Yeah, I was wondering how this study was conducted as well. It seems a little disingenuous to say "50/50 split is destructive" based solely on self-reported "how do you feel about this" questionnaires the kids fill out. What's the academic outcome for those kids versus kids who do EOWE? Or from intact families? What's the eventual divorce rate for those 3 groups? Median income? Education level completed?

I haven't actually seen a study that looks at long-term outcomes for different custodial situations (including a "control group") which would actually give relevant information.

blayze's picture

My kid loves 50/50, and it's been that way since he was 2. He calls the places "Mommy's House and Daddy's House", but tells friends that he has TWO houses. He has everything he needs in both houses and only carries his tablet between the two.

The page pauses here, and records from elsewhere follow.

(* ===== verification/ReactorLife.v ===== *)
(** * Making and destroying channels, pollers and descriptors

    [ReactorInv] keeps the set of channels and pollers fixed.  Here are the
    lemmas for the operations that change it, and for the calls of the
    environment that do not concern epoll. *)

From S2P Require Import Prelude Format Kernel Buffer Objects PollerOps ChannelOps ReactorInv.

Section life.
Context {E : Type} `{Kernel E}.
Implicit Types w : World E.

(** The environment changed, but the interest lists of the program did not,
    and its descriptors are still open. *)
Lemma reactor_ok_env w w' :
  reactor_ok w → channels w' = channels w → pollers w' = pollers w →
  (∀ l p, pollers w !! l = Some p →
     interest (obs w') (EpollPoller.epoll_fd_ p) = interest (obs w) (EpollPoller.epoll_fd_ p) ∧
     EpollPoller.epoll_fd_ p ∈ k_open (obs w')) →
  (∀ x ch, channels w !! x = Some ch → Channel.fd_ ch ∈ k_open (obs w')) →
  -1 ∉ k_open (obs w') →
  reactor_ok w'.
Proof.
  intros [Hpo Hef Heo Hch Hfd _] Hc Hp Hi Ho Hneg. split; rewrite ?Hc, ?Hp; try done.
  - intros l p Hl. destruct (Hi l p Hl) as [Hi' _]. destruct (Hpo l p Hl) as [Ha Hb].
    split; intros; rewrite ?Hi', Hc; [apply Ha | apply Hb].
  - intros l p Hl. apply (Hi l p Hl).
  - intros x ch Hx. destruct (Hch x ch Hx). split; rewrite ?Hp; eauto.
Qed.

(** The common case: the epoll part of the environment is the same. *)
Lemma reactor_ok_obs w w' :
  reactor_ok w → channels w' = channels w → pollers w' = pollers w →
  k_interest (obs w') = k_interest (obs w) → k_open (obs w') = k_open (obs w) →
  reactor_ok w'.
Proof.
  intros Hok Hc Hp Hi Ho. apply (reactor_ok_env w); [done.. | | |].
  - intros l p Hl. unfold interest. rewrite Hi, Ho. split; [done |]. by apply (ro_epoll_open w Hok l).
  - intros x ch Hx. rewrite Ho. by eapply co_open, ro_channel.
  - rewrite Ho. apply Hok.
Qed.

(** A world with no objects. *)
Definition no_objects w : Prop := channels w = ∅ ∧ pollers w = ∅ ∧ -1 ∉ k_open (obs w).

Lemma reactor_ok_empty w : no_objects w → reactor_ok w.
Proof. intros (Hc & Hp & Hn). split; [intros *; rewrite ?Hc, ?Hp, lookup_empty; done.. | done]. Qed.

Lemma interest_open_fd o fd ep :
  ep ∈ k_open o → fd ∉ k_open o → interest (open_fd fd o) ep = interest o ep.
Proof.
  intros ??. unfold interest, open_fd. upd_simpl. rewrite lookup_delete_ne; [done | by intros ->].
Qed.

Lemma interest_close_fd o fd ep :
  interest o ep !! fd = None → interest (close_fd fd o) ep = interest o ep.
Proof.
  unfold interest, close_fd. upd_simpl. rewrite lookup_fmap.
  destruct (k_interest o !! ep); cbn; [by intros ?%delete_id | done].
Qed.

(** A descriptor was opened. *)
Lemma reactor_ok_open w w' fd :
  reactor_ok w → channels w' = channels w → pollers w' = pollers w →
  0 ≤ fd → fd ∉ k_open (obs w) → obs w' = open_fd fd (obs w) → reactor_ok w'.
Proof.
  intros Hok Hc Hp Hpos Hfd Ho. apply (reactor_ok_env w); [done.. | | |]; rewrite Ho.
  - intros l p Hl. pose proof (ro_epoll_open w Hok l p Hl).
    split; [by apply interest_open_fd |]. unfold open_fd. upd_simpl. set_solver.
  - intros x ch Hx. pose proof (co_open _ _ (ro_channel w Hok x ch Hx)).
    unfold open_fd. upd_simpl. set_solver.
  - pose proof (ro_neg w Hok). unfold open_fd. upd_simpl.
    intros [?%elem_of_singleton|?]%elem_of_union; [lia | done].
Qed.

(** A descriptor that is neither a poller's nor a channel's was closed. *)
Lemma reactor_ok_close w w' fd :
  reactor_ok w → channels w' = channels w → pollers w' = pollers w →
  (∀ l p, pollers w !! l = Some p → EpollPoller.epoll_fd_ p ≠ fd) →
  (∀ x ch, channels w !! x = Some ch → Channel.fd_ ch ≠ fd) →
  obs w' = close_fd fd (obs w) → reactor_ok w'.
Proof.
  intros Hok Hc Hp Hpf Hcf Ho. apply (reactor_ok_env w); [done.. | | |]; rewrite Ho.
  - intros l p Hl. pose proof (ro_epoll_open w Hok l p Hl). pose proof (Hpf l p Hl).
    split; [| unfold close_fd; upd_simpl; set_solver].
    apply interest_close_fd, eq_None_not_Some. intros [ev Hev].
    apply (po_interest _ _ _ (ro_poller w Hok l p Hl)) in Hev as (x & ch & Hx & _ & Hfd & _).
    by eapply Hcf.
  - intros x ch Hx. pose proof (co_open _ _ (ro_channel w Hok x ch Hx)).
    pose proof (Hcf x ch Hx). unfold close_fd. upd_simpl.
    apply elem_of_difference. by rewrite elem_of_singleton.
  - unfold close_fd. upd_simpl. intros [Hin _]%elem_of_difference. by apply (ro_neg w Hok).
Qed.

(** A new poller, on an epoll instance with an empty interest list. *)
Lemma reactor_ok_add_poller w l p :
  reactor_ok w → pollers w !! l = None → EpollPoller.channels_ p = ∅ →
  interest (obs w) (EpollPoller.epoll_fd_ p) = ∅ →
  EpollPoller.epoll_fd_ p ∈ k_open (obs w) →
  (∀ l' p', pollers w !! l' = Some p' →
     EpollPoller.epoll_fd_ p' ≠ EpollPoller.epoll_fd_ p) →
  reactor_ok (w <| pollers ::= <[l := p]> |>).
Proof.
  intros Hok Hl Hm Hi Ho Hne.
  assert (∀ x ch, channels w !! x = Some ch → Channel.loop_ ch ≠ l) as Hno.
  { intros x ch Hx Hll. destruct (co_poller _ _ (ro_channel w Hok x ch Hx)). congruence. }
  split; upd_simpl.
  - intros l' p'. rewrite lookup_insert. case_decide; [intros [= <-]; subst l' |].
    + split; upd_simpl; intros *; rewrite ?Hi, ?Hm, lookup_empty; split; try done.
      * intros (x & ch & Hx & ? & _). by eapply Hno in Hx.
      * intros (ch & Hx & ? & _). by eapply Hno in Hx.
    + intros [Ha Hb]%(ro_poller w Hok). by split.
  - intros l1 l2 p1 p2. rewrite !lookup_insert. repeat case_decide; intros; simplify_eq; try done.
    + by edestruct Hne; eauto.
    + by edestruct Hne; eauto.
    + by eapply (ro_epoll_fd w Hok).
  - intros l' p'. rewrite lookup_insert. case_decide; [by intros [= <-] |].
    apply (ro_epoll_open w Hok).
  - intros x ch Hx. destruct (ro_channel w Hok x ch Hx). split; upd_simpl; try done.
    rewrite lookup_insert. by case_decide.
  - apply (ro_fd w Hok).
  - apply (ro_neg w Hok).
Qed.

(** A new channel, on a descriptor of its own. *)
Lemma reactor_ok_add_channel w x ch :
  reactor_ok w → channels w !! x = None → is_Some (pollers w !! Channel.loop_ ch) →
  Channel.index_ ch = kNew → 0 ≤ Channel.events_ ch < 2 ^ 31 →
  Channel.fd_ ch ∈ k_open (obs w) →
  (∀ y chy, channels w !! y = Some chy → Channel.fd_ chy ≠ Channel.fd_ ch) →
  reactor_ok (w <| channels ::= <[x := ch]> |>).
Proof.
  intros Hok Hx Hp Hidx Hev Ho Hne.
  assert (∀ P : nat → Channel.t → Prop, (∀ y, ¬ P y ch) →
    ∀ y, (∃ c, channels w !! y = Some c ∧ P y c) ↔
         (∃ c, <[x := ch]> (channels w) !! y = Some c ∧ P y c)) as Hex.
  { intros P HP y. rewrite lookup_insert. case_decide; [subst y | done].
    split; intros (c & ? & Hc); [congruence | simplify_eq; by apply HP in Hc]. }
  split; upd_simpl.
  - intros l p Hl. destruct (ro_poller w Hok l p Hl) as [Ha Hb]. split; upd_simpl.
    + intros fd ev. rewrite Ha. apply exist_proper. intros y.
      apply (Hex (λ y c, Channel.loop_ c = l ∧ Channel.fd_ c = fd ∧
        Channel.index_ c = kAdded ∧ ev = make_event y c)).
      intros y' (_ & _ & ? & _). by rewrite Hidx in *.
    + intros fd y. rewrite Hb.
      apply (Hex (λ y c, Channel.loop_ c = l ∧ Channel.fd_ c = fd ∧
        registered (Channel.index_ c))).
      intros y' (_ & _ & [?|?]); by rewrite Hidx in *.
  - apply (ro_epoll_fd w Hok).
  - apply (ro_epoll_open w Hok).
  - intros y chy. rewrite lookup_insert. case_decide; [intros [= <-] |].
    + split; upd_simpl; auto.
    + intros []%(ro_channel w Hok). by split.
  - intros y1 y2 c1 c2. rewrite !lookup_insert. repeat case_decide; intros; simplify_eq; try done.
    + by edestruct Hne; eauto.
    + by edestruct Hne; eauto.
    + by eapply (ro_fd w Hok).
  - apply (ro_neg w Hok).
Qed.

(** A channel that was removed from its poller is destroyed. *)
Lemma reactor_ok_del_channel w x ch :
  reactor_ok w → channels w !! x = Some ch → Channel.index_ ch = kNew →
  reactor_ok (w <| channels ::= delete x |>).
Proof.
  intros Hok Hx Hidx.
  assert (∀ P : nat → Channel.t → Prop, (∀ y, ¬ P y ch) →
    ∀ y, (∃ c, channels w !! y = Some c ∧ P y c) ↔
         (∃ c, delete x (channels w) !! y = Some c ∧ P y c)) as Hex.
  { intros P HP y. rewrite lookup_delete. case_decide; [subst y | done].
    split; intros (c & ? & Hc); [simplify_eq; by apply HP in Hc | done]. }
  split; upd_simpl.
  - intros l p Hl. destruct (ro_poller w Hok l p Hl) as [Ha Hb]. split; upd_simpl.
    + intros fd ev. rewrite Ha. apply exist_proper. intros y.
      apply (Hex (λ y c, Channel.loop_ c = l ∧ Channel.fd_ c = fd ∧
        Channel.index_ c = kAdded ∧ ev = make_event y c)).
      intros y' (_ & _ & ? & _). by rewrite Hidx in *.
    + intros fd y. rewrite Hb.
      apply (Hex (λ y c, Channel.loop_ c = l ∧ Channel.fd_ c = fd ∧
        registered (Channel.index_ c))).
      intros y' (_ & _ & [?|?]); by rewrite Hidx in *.
  - apply (ro_epoll_fd w Hok).
  - apply (ro_epoll_open w Hok).
  - intros y chy [_ Hy]%lookup_delete_Some. destruct (ro_channel w Hok y chy Hy). by split.
  - intros y1 y2 c1 c2 [_ ?]%lookup_delete_Some [_ ?]%lookup_delete_Some.
    by eapply (ro_fd w Hok).
  - apply (ro_neg w Hok).
Qed.
End life.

We all like the schedule, but we tell the kid that we are open to talking about change when he's ready. I hope he's never ready! Smile The schedule works. I get every Monday, Thursday and Friday night off as well as every Saturday day off which allows me to work, schedule client meetings, run errands, or be with SO. Then when I'm in Mom-mode, I am refreshed and focused on that! Dad feels the same way.

So here's our schedule...parents only see each other once a week.

Monday - Mom drops kid at school, Dad picks up
Tuesday - Dad drops kid at school, Mom picks up
Wednesday - Mom drops kid at school, Mom picks up
Thursday - Mom drops kid at school, Dad picks up
Friday - Dad drops kid at school, Dad picks up
Saturday - Dad keeps kid until Mom picks up at Dad's and Mom keeps kid through Monday morning.